The task: Determine how many lines in the following listing include "Raft". Respond with that number only.

____ Source records

(* ===== verification/ApiKeys.v ===== *)
(** * API keys

    src/internal/core/apikey.go and src/internal/auth/apikey.go: bearer
    credentials of the form anb_<id>_<secret>, stored as a hash, and their use
    on the authority of the account that created them;
    src/cmd/anubis/apikey_store.go: their records in the key/value store,
    written directly on a single node and through Raft in a cluster. The fate
    of a proposal, the random parts of a key and the time are arguments; JSON
    is a parameter. *)
From stdpp Require Import base gmap strings list sorting.
From Stdlib Require Import ZArith Lia Strings.Ascii.
From Stdlib Require Strings.String.
From S2P Require Import Prelude GoStrings Engine KeyValue Index Membership Raft LogStore Fsm AuthData Auth AuthInv AuthProps.

Open Scope Z_scope.

Definition APIKeyPrefix : string := "anb_".
Definition APIKeyMaxLifetime : Z := 366 * 24 * 3600 * second.
Definition APIKeyMaxNameLength : nat := 100.
Definition apiKeyIDBytes : nat := 12.
Definition DefaultAPIKeyTouchInterval : Z := 5 * 60 * second.

Record APIKey := MkKey {
  k_ID : string;
  k_Name : string;
  k_WorkspaceID : string;
  k_OwnerID : string;
  k_OwnerEmail : string;
  k_Role : MemberRole;
  k_SecretHash : string;
  k_CreatedAt : Z;
  k_ExpiresAt : option Z;
  k_LastUsedAt : option Z;
  k_RevokedAt : option Z;
  k_RevokedBy : string;
}.

Inductive api_key_error :=
| ErrAPIKeyInvalid
| ErrAPIKeyRevoked
| ErrAPIKeyExpired
| ErrKeyForbidden
| ErrKeyValidation (field : string)
| ErrKeyNotFound (id : string)
| ErrKeyStore.

(** ** Keys *)

Definition Expired (k : APIKey) (now : Z) : bool :=
  match k_ExpiresAt k with Some e => negb (bool_decide (now < e)) | None => false end.

Definition Status (k : APIKey) (now : Z) : string :=
  match k_RevokedAt k with
  | Some _ => "revoked"
  | None => if Expired k now then "expired" else "active"
  end.

Definition IsAPIKeyToken (token : string) : bool := HasPrefix token APIKeyPrefix.

Definition hex_digit (c : ascii) : Prop :=
  (48 <= code c <= 57)%N \/ (97 <= code c <= 102)%N \/ (65 <= code c <= 70)%N.
#[export] Instance hex_digit_dec c : Decision (hex_digit c).
Proof. unfold hex_digit; apply _. Defined.

(** [hex.DecodeString] accepts an even number of hexadecimal digits. *)
Definition hex_decodes (s : string) : bool :=
  Nat.even (String.length s) && bool_decide (Forall hex_digit (String.list_ascii_of_string s)).

Definition ParseAPIKey (token : string) : option string :=
  if negb (IsAPIKeyToken token) then None else
  match cut_at "_"%char (TrimPrefix token APIKeyPrefix) with
  | None => None
  | Some (id, secret) =>
      if decide (String.length id <> (2 * apiKeyIDBytes)%nat \/ secret = "" \/ (128 < String.length secret)%nat)
      then None else
      if hex_decodes id then Some id else None
  end.

(** The random parts: [id] in hexadecimal, the secret in URL-safe base64. *)
Definition GenerateAPIKey (id secret : string) : string := APIKeyPrefix +:+ id +:+ "_" +:+ secret.

(** ** The store *)

(** encoding/json of key records, of valid UTF-8 text, and of times. *)
Class KeyCodec := {
  encode_key : APIKey -> bytes;
  decode_key : bytes -> option APIKey;
  encode_time : Z -> bytes;
  decode_time : bytes -> option Z;
  decode_encode_key k : decode_key (encode_key k) = Some k;
}.

Definition apiKeyRecordKey (workspace id : string) : string := workspace +:+ "/apikeys/" +:+ id.
Definition apiKeyUsageKey (workspace id : string) : string := workspace +:+ "/apikey-usage/" +:+ id.

Definition validAPIKeyStorageID (id : string) : bool :=
  bool_decide (is_Some (ParseAPIKey (APIKeyPrefix +:+ id +:+ "_x"))).

(** What becomes of a proposal: it is lost, or committed and applied without
    or with the proposer learning of it. *)
Inductive mutation_io := MutationLost | MutationUnknown | MutationDone.

Definition set_last_used (t : option Z) (k : APIKey) : APIKey :=
  MkKey (k_ID k) (k_Name k) (k_WorkspaceID k) (k_OwnerID k) (k_OwnerEmail k) (k_Role k) (k_SecretHash k)
    (k_CreatedAt k) (k_ExpiresAt k) t (k_RevokedAt k) (k_RevokedBy k).

Definition set_revoked (now : Z) (by_ : string) (k : APIKey) : APIKey :=
  MkKey (k_ID k) (k_Name k) (k_WorkspaceID k) (k_OwnerID k) (k_OwnerEmail k) (k_Role k) (k_SecretHash k)
    (k_CreatedAt k) (k_ExpiresAt k) (k_LastUsedAt k) (Some now) by_.

Section service.
Context {D : Type} `{KeyValue D} {KC : KeyCodec} `{!AuthEnv}.

Definition HashAPIKey (plaintext : string) : string := sha256_hex plaintext.
Definition VerifyAPIKeyHash (plaintext storedHash : string) : bool := bool_decide (HashAPIKey plaintext = storedHash).

(** Direct writes leave the indexes alone. *)
Definition putReplicated (replicator : bool) (s : store) (c : call_env) (io : mutation_io) (key : string) (value : bytes)
    : store * option api_key_error :=
  let report '(s, err) := (s, if err : option db_error then Some ErrKeyStore else None) in
  if replicator then
    let cmd := MkCommand FSMSet "" key value "" in
    match io with
    | MutationLost => (s, Some ErrKeyStore)
    | MutationUnknown => ((ApplyFSMCommand s c cmd).1, Some ErrKeyStore)
    | MutationDone => report (ApplyFSMCommand s c cmd)
    end
  else let '(d, err) := kv_put s.1 c key value in report ((d, s.2), err).

Definition contains_slash (s : string) : bool := existsb (fun a => bool_decide (a = slash)) (String.list_ascii_of_string s).

Definition SaveAPIKey (replicator : bool) (s : store) (c : call_env) (io : mutation_io) (key : APIKey)
    : store * option api_key_error :=
  if negb (validAPIKeyStorageID (k_ID key)) || bool_decide (k_WorkspaceID key = "") || contains_slash (k_WorkspaceID key)
  then (s, Some (ErrKeyValidation "api_key"))
  else putReplicated replicator s c io (apiKeyRecordKey (k_WorkspaceID key) (k_ID key)) (encode_key (set_last_used None key)).

Definition attachAPIKeyUsage (d : D) (key : APIKey) : APIKey :=
  match kv_get d (apiKeyUsageKey (k_WorkspaceID key) (k_ID key)) with
  | inl _ => key
  | inr raw =>
      match decode_time raw with
      | Some at_ => if decide (at_ <> zero_time) then set_last_used (Some at_) key else key
      | None => key
      end
  end.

________

The answer: 2